• Task description
Beginning at the line containing "destruct r3 as" in the material below and ending at the line containing "rewrite H4. apply", return each line exactly and add nothing.
━━━ Material provided
(* ===== verification/JsonEncoding.v ===== *)
(** [json.Marshal] loses nothing: two decoded values with the same encoding are
    the same value.  This is what lets [internal/appconfig] compare documents by
    their encodings. *)

From S2P Require Import Prelude Regexp GoStrings Digest JsonValues.
From Stdlib Require Import Ascii.

Open Scope Z_scope.

(** * Strings

    [unquote] reads a quoted text back, up to the closing quote. *)

Definition hex_nibble (c : ascii) : N :=
  if is_digit c then (N_of_ascii c - 48)%N else (N_of_ascii c - 87)%N.

Definition unescape_short (e : ascii) : ascii :=
  if Ascii.eqb e "b" then "008" else if Ascii.eqb e "f" then "012" else if Ascii.eqb e "n" then "010"
  else if Ascii.eqb e "r" then "013" else if Ascii.eqb e "t" then "009" else e.

(** The characters that an escape of four digits stands for. *)
Definition unescape_rune (h1 h2 h3 h4 : ascii) (rest : string) : string :=
  if Ascii.eqb h1 "2" then String "226" (String "128" (String (if Ascii.eqb h4 "8" then "168" else "169") rest))
  else String (ascii_of_N (16 * hex_nibble h3 + hex_nibble h4)) rest.

Definition prepend (f : string → string) (o : option (string * string)) : option (string * string) :=
  match o with Some (s, rest) => Some (f s, rest) | None => None end.

Fixpoint unquote (text : string) : option (string * string) :=
  match text with
  | "" => None
  | String c r =>
      if Ascii.eqb c dquote then Some ("", r)
      else if Ascii.eqb c backslash then
        match r with
        | String "u" (String h1 (String h2 (String h3 (String h4 r')))) =>
            prepend (unescape_rune h1 h2 h3 h4) (unquote r')
        | String e r' => prepend (String (unescape_short e)) (unquote r')
        | "" => None
        end
      else prepend (String c) (unquote r)
  end.

Lemma unquote_literal c text :
  in_range "000" "127" c = false → unquote (String c text) = prepend (String c) (unquote text).
Proof.
  intros Hc. simpl. destruct (Ascii.eqb_spec c dquote) as [->|]; [done|].
  by destruct (Ascii.eqb_spec c backslash) as [->|].
Qed.

Lemma unquote_escape_byte c text :
  in_range "000" "127" c = true → unquote (escape_byte c +:+ text) = prepend (String c) (unquote text).
Proof. destruct c as [[] [] [] [] [] [] [] []]; try done; reflexivity. Qed.

Lemma tail_literal b : utf8_tail b = true → in_range "000" "127" b = false.
Proof. destruct b as [[] [] [] [] [] [] [] []]; done. Qed.

Lemma lead_literal lo hi b : (128 <= byte_code lo)%N → in_range lo hi b = true → in_range "000" "127" b = false.
Proof.
  unfold in_range. intros Hlo [H1 _]%andb_true_iff. apply N.leb_le in H1. apply andb_false_iff. right.
  apply N.leb_gt. change (byte_code "127") with 127%N. lia.
Qed.

Lemma three_literal a b c : three_bytes a b c = true →
  in_range "000" "127" a = false ∧ in_range "000" "127" b = false ∧ in_range "000" "127" c = false.
Proof.
  unfold three_bytes. intros [Ha [Hb Hc]%andb_true_iff]%andb_true_iff. split_and!.
  - by eapply lead_literal, Ha.
  - destruct (Ascii.eqb a "224"); [by eapply lead_literal, Hb|].
    destruct (Ascii.eqb a "237"); [by eapply lead_literal, Hb|by apply tail_literal].
  - by apply tail_literal.
Qed.

Lemma four_literal a b c d : four_bytes a b c d = true →
  in_range "000" "127" a = false ∧ in_range "000" "127" b = false ∧ in_range "000" "127" c = false ∧
  in_range "000" "127" d = false.
Proof.
  unfold four_bytes. intros [[[Ha Hb]%andb_true_iff Hc]%andb_true_iff Hd]%andb_true_iff. split_and!.
  - by eapply lead_literal, Ha.
  - destruct (Ascii.eqb a "240"); [by eapply lead_literal, Hb|].
    destruct (Ascii.eqb a "244"); [by eapply lead_literal, Hb|by apply tail_literal].
  - by apply tail_literal.
  - by apply tail_literal.
Qed.

Lemma line_separator_spec a b c : line_separator a b c = true →
  String a (String b (String c "")) =
  String "226" (String "128" (String (if Ascii.eqb c "168" then "168" else "169") "")).
Proof.
  unfold line_separator. intros [[->%Ascii.eqb_eq ->%Ascii.eqb_eq]%andb_true_iff Hc]%andb_true_iff.
  apply orb_true_iff in Hc as [->%Ascii.eqb_eq| ->%Ascii.eqb_eq]; done.
Qed.

Lemma unquote_separator c text :
  unquote (unicode_escape (if Ascii.eqb c "168" then "2028" else "2029") +:+ text) =
  prepend (λ s, String "226" (String "128" (String (if Ascii.eqb c "168" then "168" else "169") s))) (unquote text).
Proof. by destruct (Ascii.eqb c "168"). Qed.

Lemma prepend_prepend f g o : prepend f (prepend g o) = prepend (λ s, f (g s)) o.
Proof. by destruct o as [[]|]. Qed.

Lemma unquote_quoted n : ∀ s rest, (String.length s <= n)%nat → valid_utf8 s = true →
  unquote (quoted s +:+ String dquote rest) = Some (s, rest).
Proof.
  induction n as [|n IH]; intros [|a r1] rest Hn Hv; simpl in Hn; try lia; [done|done|].
  cbn [quoted valid_utf8] in *.
  destruct (in_range "000" "127" a) eqn:Ha.
  { rewrite str_app_assoc, unquote_escape_byte, IH by (done || lia). done. }
  destruct r1 as [|b r2]; [done|]. cbn [String.length] in Hn.
  destruct (in_range "194" "223" a) eqn:Ha2.
  { apply andb_true_iff in Hv as [Hb Hv]. rewrite Hb. cbn [andb].
    rewrite !str_app_cons, !unquote_literal by (done || by apply tail_literal).
    rewrite IH by (done || lia). done. }
  cbn [andb]. destruct r2 as [|c r3]; [done|]. cbn [String.length] in Hn.
  destruct (in_range "224" "239" a) eqn:Ha3.
  { apply andb_true_iff in Hv as [Hbc Hv].
    assert (three_bytes a b c = true) as H3 by (unfold three_bytes; rewrite Ha3; exact Hbc).
    rewrite H3. destruct (line_separator a b c) eqn:Hl.
    - apply line_separator_spec in Hl. injection Hl as -> -> Hc.
      rewrite str_app_assoc, unquote_separator, IH by (done || lia). simpl. by rewrite <- Hc.
    - apply three_literal in H3 as (? & ? & ?). rewrite !str_app_cons, str_app_nil, !unquote_literal by done.
      rewrite IH by (done || lia). done. }
  assert (three_bytes a b c = false) as -> by (unfold three_bytes; by rewrite Ha3).
  destruct r3 as [|d r4]; [done|]. cbn [String.length] in Hn.
  rewrite !andb_true_iff in Hv. destruct Hv as [[[[Ha4 Hb] Hc] Hd] Hv].
  assert (four_bytes a b c d = true) as H4 by (unfold four_bytes; by rewrite Ha4, Hb, Hc, Hd).
  rewrite H4. apply four_literal in H4 as (? & ? & ? & ?).
  rewrite !str_app_cons, !unquote_literal by done. rewrite IH by (done || lia). done.
Qed.

Lemma quote_prefix s1 s2 r1 r2 : valid_utf8 s1 = true → valid_utf8 s2 = true →
  quote s1 +:+ r1 = quote s2 +:+ r2 → s1 = s2 ∧ r1 = r2.
Proof.
  intros H1 H2 Heq.
  assert (∀ s r, valid_utf8 s = true → unquote (str_drop 1 (quote s +:+ r)) = Some (s, r)) as Hread.
  { intros s r Hs. unfold quote. rewrite str_app_cons. cbn [str_drop]. rewrite str_app_assoc, str_app_cons, str_app_nil.
    by eapply unquote_quoted. }
  pose proof (Hread s1 r1 H1) as E1. rewrite Heq, Hread in E1 by done. by simplify_eq.
Qed.

(** * Values

    An encoding tells its kind by its first byte, and where it ends by what can
    follow it inside a document. *)

Definition delimited (rest : string) : bool :=
  match rest with "" => true | String c _ => is_one_of ",]}" c end.

Definition kind (v : value) : nat :=
  match v with
  | VNull => 0 | VBool _ => 1 | VNumber _ => 2 | VString _ => 3 | VArray _ => 4 | VObject _ => 5
  end.

Definition kind_byte (c : ascii) : nat :=
  if is_number_byte c then 2
  else if Ascii.eqb c dquote then 3
  else if Ascii.eqb c "[" then 4
  else if Ascii.eqb c "{" then 5
  else if Ascii.eqb c "n" then 0
  else if Ascii.eqb c "t" || Ascii.eqb c "f" then 1 else 6.

Lemma number_text_cons text : number_text text = true →
  ∃ c s, text = String c s ∧ is_number_byte c = true ∧ forallb is_number_byte (String.list_ascii_of_string s) = true.
Proof.
  unfold number_text. destruct text as [|c s]; [done|]. simpl. intros [Hc Hs]%andb_true_iff. eauto.
Qed.

Lemma Marshal_number text : number_text text = true → Marshal (VNumber text) = text.
Proof. by intros (c & s & -> & _)%number_text_cons. Qed.

Lemma Marshal_head v : valid_value v = true → ∃ c s, Marshal v = String c s ∧ kind_byte c = kind v.
Proof.
  destruct v as [|[]|text|s|elements|members]; intros Hv; simpl in Hv;
    try (eexists _, _; split; [reflexivity|reflexivity]).
  rewrite (Marshal_number text Hv). apply number_text_cons in Hv as (c & s & -> & Hc & _). exists c, s.
  split; [done|]. unfold kind_byte. by rewrite Hc.
Qed.

Lemma Marshal_kind v1 v2 r1 r2 : valid_value v1 = true → valid_value v2 = true →
  Marshal v1 +:+ r1 = Marshal v2 +:+ r2 → kind v1 = kind v2.
Proof.
  intros (c1 & s1 & -> & H1)%Marshal_head (c2 & s2 & -> & H2)%Marshal_head.
  rewrite !str_app_cons. intros [= -> _]. congruence.
Qed.

Lemma delimited_not_number c rest : delimited (String c rest) = true → is_number_byte c = false.
Proof. simpl. destruct c as [[] [] [] [] [] [] [] []]; done. Qed.

Lemma number_prefix t1 : ∀ t2 r1 r2,
  forallb is_number_byte (String.list_ascii_of_string t1) = true →
  forallb is_number_byte (String.list_ascii_of_string t2) = true →
  delimited r1 = true → delimited r2 = true → t1 +:+ r1 = t2 +:+ r2 → t1 = t2 ∧ r1 = r2.
Proof.
  induction t1 as [|c t1 IH]; intros [|c2 t2] r1 r2; rewrite ?str_app_nil, ?str_app_cons; simpl.
  - done.
  - intros _ [Hc _]%andb_true_iff Hd _ ->. apply delimited_not_number in Hd. congruence.
  - intros [Hc _]%andb_true_iff _ _ Hd <-. apply delimited_not_number in Hd. congruence.
  - intros [_ H1]%andb_true_iff [_ H2]%andb_true_iff Hd1 Hd2 [= -> Heq].
    destruct (IH t2 r1 r2 H1 H2 Hd1 Hd2 Heq) as [-> ->]. done.
Qed.

(** A list of items between delimiters, whose items can be told apart. *)
Section join.
Context {A : Type} (f : A → string) (close : ascii).

Definition separable (a : A) (others : list A) : Prop :=
  ∀ a' r1 r2, a' ∈ others → delimited r1 = true → delimited r2 = true →
    f a +:+ r1 = f a' +:+ r2 → a = a' ∧ r1 = r2.

Hypothesis Hclose : is_one_of ",]}" close = true.
Hypothesis Hcomma : close ≠ ","%char.

Lemma join_cons a l rest : ∃ rest', str_join "," (map f (a :: l)) +:+ String close rest = f a +:+ rest' ∧
  delimited rest' = true ∧
  rest' = match l with [] => String close rest | _ => String "," (str_join "," (map f l) +:+ String close rest) end.
Proof.
  destruct l as [|b l]; [by exists (String close rest)|].
  exists (String "," (str_join "," (map f (b :: l)) +:+ String close rest)). split_and!; [|done..].
  cbn [map str_join]. by rewrite !str_app_assoc.
Qed.

Lemma join_prefix l1 l2 rest1 rest2 :
  (∀ a, a ∈ l1 → separable a l2) →
  (∀ a c s, a ∈ l1 ∨ a ∈ l2 → f a = String c s → c ≠ close) → (∀ a, a ∈ l1 ∨ a ∈ l2 → f a ≠ "") →
  str_join "," (map f l1) +:+ String close rest1 = str_join "," (map f l2) +:+ String close rest2 →
  l1 = l2 ∧ rest1 = rest2.
Proof.
  revert l2. induction l1 as [|a l1 IH]; intros l2 Hsep Hhead Hne.
  - destruct l2 as [|b l2]; [by intros [= ->]|]. destruct (join_cons b l2 rest2) as (r & -> & _).
    destruct (f b) as [|c s] eqn:Eb; [by destruct (Hne b); [set_solver|]|].
    rewrite str_app_cons. intros [= <- _]. by destruct (Hhead b close s); [set_solver|..].
  - destruct (join_cons a l1 rest1) as (ra & -> & Hda & Hra). destruct l2 as [|b l2].
    { destruct (f a) as [|c s] eqn:Ea; [by destruct (Hne a); [set_solver|]|].
      rewrite str_app_cons. intros [= -> _]. by destruct (Hhead a close s); [set_solver|..]. }
    destruct (join_cons b l2 rest2) as (rb & -> & Hdb & Hrb). intros Heq.
    destruct (Hsep a ltac:(set_solver) b ra rb) as [<- Hr]; [set_solver|done..|].
    rewrite Hra, Hrb in Hr. destruct l1 as [|a1 l1], l2 as [|b1 l2].
    + by injection Hr as ->.
    + injection Hr. intros _ E. by destruct Hcomma.
    + injection Hr. intros _ E. by destruct Hcomma.
    + injection Hr as Hr. destruct (IH (b1 :: l2)) as [E ->]; [..|done|].
      * intros x Hx x' r1 r2 Hx'. apply Hsep; set_solver.
      * intros x c s Hx. apply Hhead; set_solver.
      * intros x Hx. apply Hne; set_solver.
      * by rewrite E.
Qed.
End join.

Definition member_text (kv : string * value) : string := quote kv.1 +:+ ":" +:+ Marshal kv.2.

Lemma Marshal_head_not v c s : valid_value v = true → Marshal v = String c s → c ≠ "]"%char.
Proof. intros (c' & s' & -> & Hk)%Marshal_head [= <- <-] ->. destruct v; done. Qed.

Lemma Marshal_prefix v1 : ∀ v2 r1 r2, valid_value v1 = true → valid_value v2 = true →
  delimited r1 = true → delimited r2 = true → Marshal v1 +:+ r1 = Marshal v2 +:+ r2 → v1 = v2 ∧ r1 = r2.
Proof.
  induction v1 as [|b1|t1|s1|l1 IH|m1 IH] using value_ind'; intros v2 r1 r2 H1 H2 Hd1 Hd2 Heq;
    pose proof (Marshal_kind _ _ _ _ H1 H2 Heq) as Hk; destruct v2 as [|b2|t2|s2|l2|m2]; try done.
  - cbn [Marshal] in Heq. by apply (inj (String.append "null")) in Heq.
  - destruct b1, b2; simpl in Heq; rewrite !str_app_cons in Heq; by simplify_eq.
  - rewrite !Marshal_number in Heq by done. unfold valid_value, number_text in H1, H2.
    apply andb_true_iff in H1 as [_ H1]. apply andb_true_iff in H2 as [_ H2].
    by destruct (number_prefix t1 t2 r1 r2 H1 H2 Hd1 Hd2 Heq) as [-> ->].
  - by destruct (quote_prefix s1 s2 r1 r2 H1 H2 Heq) as [-> ->].
  - cbn [Marshal] in Heq. cbn [valid_value] in H1, H2. rewrite forallb_elem_of in H1, H2.
    rewrite !str_app_cons, !str_app_nil, !str_app_assoc, !str_app_cons, !str_app_nil in Heq. injection Heq as Heq.
    rewrite Forall_forall in IH.
    destruct (join_prefix Marshal "]" eq_refl ltac:(done) l1 l2 r1 r2) as [-> ->]; [..|done|done].
    + intros a Ha a' ra ra' Ha'. apply IH; auto.
    + intros a c s [Ha|Ha]; apply Marshal_head_not; auto.
    + intros a [Ha|Ha]; [apply H1 in Ha|apply H2 in Ha]; by apply Marshal_head in Ha as (c & s & -> & _).
  - cbn [Marshal] in Heq. cbn [valid_value] in H1, H2.
    apply andb_true_iff in H1 as [_ H1]. apply andb_true_iff in H2 as [_ H2]. rewrite forallb_elem_of in H1, H2.
    rewrite !str_app_cons, !str_app_nil, !str_app_assoc, !str_app_cons, !str_app_nil in Heq. injection Heq as Heq.
    rewrite Forall_forall in IH. change (λ kv, quote kv.1 +:+ ":" +:+ Marshal kv.2) with member_text in Heq.
    destruct (join_prefix member_text "}" eq_refl ltac:(done) m1 m2 r1 r2) as [-> ->]; [..|done|done].
    + intros [k v] Ha [k' v'] ra ra' Ha' Hda Hda'. unfold member_text. cbn [fst snd]. rewrite !str_app_assoc.
      apply H1 in Ha as Hva. apply H2 in Ha' as Hva'. cbn [fst snd] in Hva, Hva'.
      apply andb_true_iff in Hva as [Hk1 Hv1]. apply andb_true_iff in Hva' as [Hk2 Hv2].
      intros E. destruct (quote_prefix k k' _ _ Hk1 Hk2 E) as [<- E2].
      rewrite !str_app_cons, !str_app_nil in E2. injection E2 as E2.
      by destruct (IH (k, v) Ha v' ra ra' Hv1 Hv2 Hda Hda' E2) as [<- <-].
    + intros a c s _. unfold member_text, quote. rewrite str_app_cons. intros [= <- _]. done.
    + intros a _. done.
Qed.

(** [json.Marshal] is injective on what a decoder returns: documents with
    the same encoding are the same document. *)
Theorem Marshal_injective v1 v2 :
  valid_value v1 = true → valid_value v2 = true → Marshal v1 = Marshal v2 → v1 = v2.
Proof.
  intros H1 H2 Heq. apply (Marshal_prefix v1 v2 "" "" H1 H2); [done..|]. by rewrite !str_app_nil_r.
Qed.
━━━━━━
• Response area
  destruct r3 as [|d r4]; [done|]. cbn [String.length] in Hn.
  rewrite !andb_true_iff in Hv. destruct Hv as [[[[Ha4 Hb] Hc] Hd] Hv].
  assert (four_bytes a b c d = true) as H4 by (unfold four_bytes; by rewrite Ha4, Hb, Hc, Hd).
  rewrite H4. apply four_literal in H4 as (? & ? & ? & ?).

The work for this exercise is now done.